Monday, March 22, 2004


The New Yorker: Can you have too many choices?
The New Yorker: Can you have too many choices by Christopher Caldwell

One of the most important pieces of writing I have read in the past year. Very thought provoking discussion (while reviewing to a degree a number of books) on the topic of choice.

As an Existentialist of a sort and a hard "free willer" in my overall philosophy, choice is fundemental to my very being and outlook on life.

This is the first piece of writing I have seen that summarizes something I have intuited but never verbalized, the degree to which a multiplicity of choice is itself a not just a challenge but almost a burden. Christopher Caldwell does a great job of not just highlighting how a series of recently published books tackle this topic, but how their varying suggestions have serious impacts of their own.

My feeling is that we now live in an age where there are easily too many choices that face us all, however rather than giving up on choice alltogether, or continueing to suffer, I think it is an important choice, and one I am getting more and more in the habit of making, to be selective about when to choose, that is, delegate if you can or deal with something at the time you get it instead of waiting until you can make the "best" decisions. Leave that for those decisions that truly matter (marriage, life, death).

In my business(es) I am striving more and more to delegate, to trust that the people I am working with are smart and understand our goals and the framework within which we are opperating. If they cannot make some choices on their own, then we are not a company, but rather just me.

In my personal life I need to think more about what I worry about what I do not, not every meal has to be the "perfect" meal for the moment, not every gift the best gift ever.

Indeed a recent gift of flowers to my girlfriend showed this very dramatically. I looked at many flowers from many stores over the course of two days, finally returning to the store where I had started where I selected three very large and dramatic roses. A red rose, a multicolored orange rose and a pink rose.

This was a week ago. The red rose was dramatic and big, but also the first to die, leaving behind deep almost purple petals.
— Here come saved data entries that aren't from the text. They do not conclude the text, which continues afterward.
(* ===== verification/IpSendTheorems.v ===== *)
(** [ip_snd] and [ip_forward] from end to end ([IpOutput.v]). *)
From S2P Require Import Prelude Bitmap Pool Skb SkbTheorems Ip IpFrag IpFragFacts IpFragList IpFragTheorems IpFragSend IpFragRoundtrip.
From S2P Require Import Route RouteTheorems IpOutput IpOutputTheorems.
From stdpp Require Import strings.

Local Open Scope Z_scope.
Local Open Scope embox_scope.

Section Stamp.
Context `{A : arch} `{!ArchOk A} `{B : byteorder} `{O : skb_opts} `{I : ip_opts} {H : Type} `{!SysHeap H} `{!SysHeapOk H}.
Context (np nd hlen hl : Z).
Implicit Types m : skmem (H := H).

Lemma get16_total l o : 0 <= o -> o + 2 <= zlen l -> exists x, get16 l o = Some x.
Proof.
  intros Ho Hl. unfold get16. destruct (znth_lt l o) as [? ->]; [lia|]. destruct (znth_lt l (o + 1)) as [? ->]; [lia|]. by eexists.
Qed.

Lemma id_of_iph_total l : 20 <= zlen l -> exists i, id_of_iph l = Some i.
Proof.
  intros Hl. unfold id_of_iph, daddr, saddr, proto, ip_id, get32, get8. destruct (get16_total l 16) as [? ->]; [lia..|].
  destruct (get16_total l (16 + 2)) as [? ->]; [lia..|]. destruct (get16_total l 12) as [? ->]; [lia..|].
  destruct (get16_total l (12 + 2)) as [? ->]; [lia..|]. destruct (znth_lt l 9) as [? ->]; [lia|].
  destruct (get16_total l 4) as [? ->]; [lia..|]. by eexists.
Qed.

Lemma bytes16_get x : 0 <= x < 65536 ->
  (a ← znth (bytes16 x) 0; b ← znth (bytes16 x) 1; Some (256 * a + b)) = Some x.
Proof.
  intros Hx. change (znth (bytes16 x) 0) with (Some (x / 256 mod 256)). change (znth (bytes16 x) 1) with (Some (x mod 256)). cbn [mbind option_bind].
  f_equal. destruct (word_bytes x Hx) as [? _]. unfold is_byte in *. pose proof (Z.div_mod x 256). rewrite (Z.mod_small (x / 256)); lia.
Qed.

(** A packet with the first four bytes of another one. *)
Lemma packet_ext i P P' : packet hlen hl i P -> header (drop (Z.to_nat hlen) P') hl -> zlen P' = zlen P ->
  (forall k, 0 <= k < 4 -> znth P' (hlen + k) = znth P (hlen + k)) -> exists i', packet hlen hl i' P'.
Proof.
  intros HP Hh Hz Hk. pose proof (packet_hl _ _ _ _ HP) as Hhl. destruct HP as [Hhlen _ Hv Hl Ht _].
  destruct (id_of_iph_total (drop (Z.to_nat hlen) P')) as [i' Hi']; [pose proof (header_bounds _ _ Hh); lia|].
  exists i'. split; try done; rewrite ?Hz; try done.
  - unfold version, get8 in *. rewrite znth_drop in * by lia. by rewrite Hk by lia.
  - unfold tot_len, get16 in *. rewrite !znth_drop in Ht by lia. rewrite !znth_drop by lia. by rewrite !Hk by lia.
Qed.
The orange rose bloomed and enlarged, but it too died, but we caught it early enough that it will dry whole and it still retains a wonderful scent.

The pink rose, which had started out the least dramatic of the three has bloomed and opened up to reveal a large and perfect rose. It had started out almost white, but has now darkened and grown to a light pink, as of this morning it was still vibrant over a week later.

My point, the "obvious" romatic choice of red roses would not, in some level, have been as dramatic as what I ended up giving, but more to the point, what I ended up giving was exactly what I had first thought about giving, but had then gone into two other stores and spent a day deciding.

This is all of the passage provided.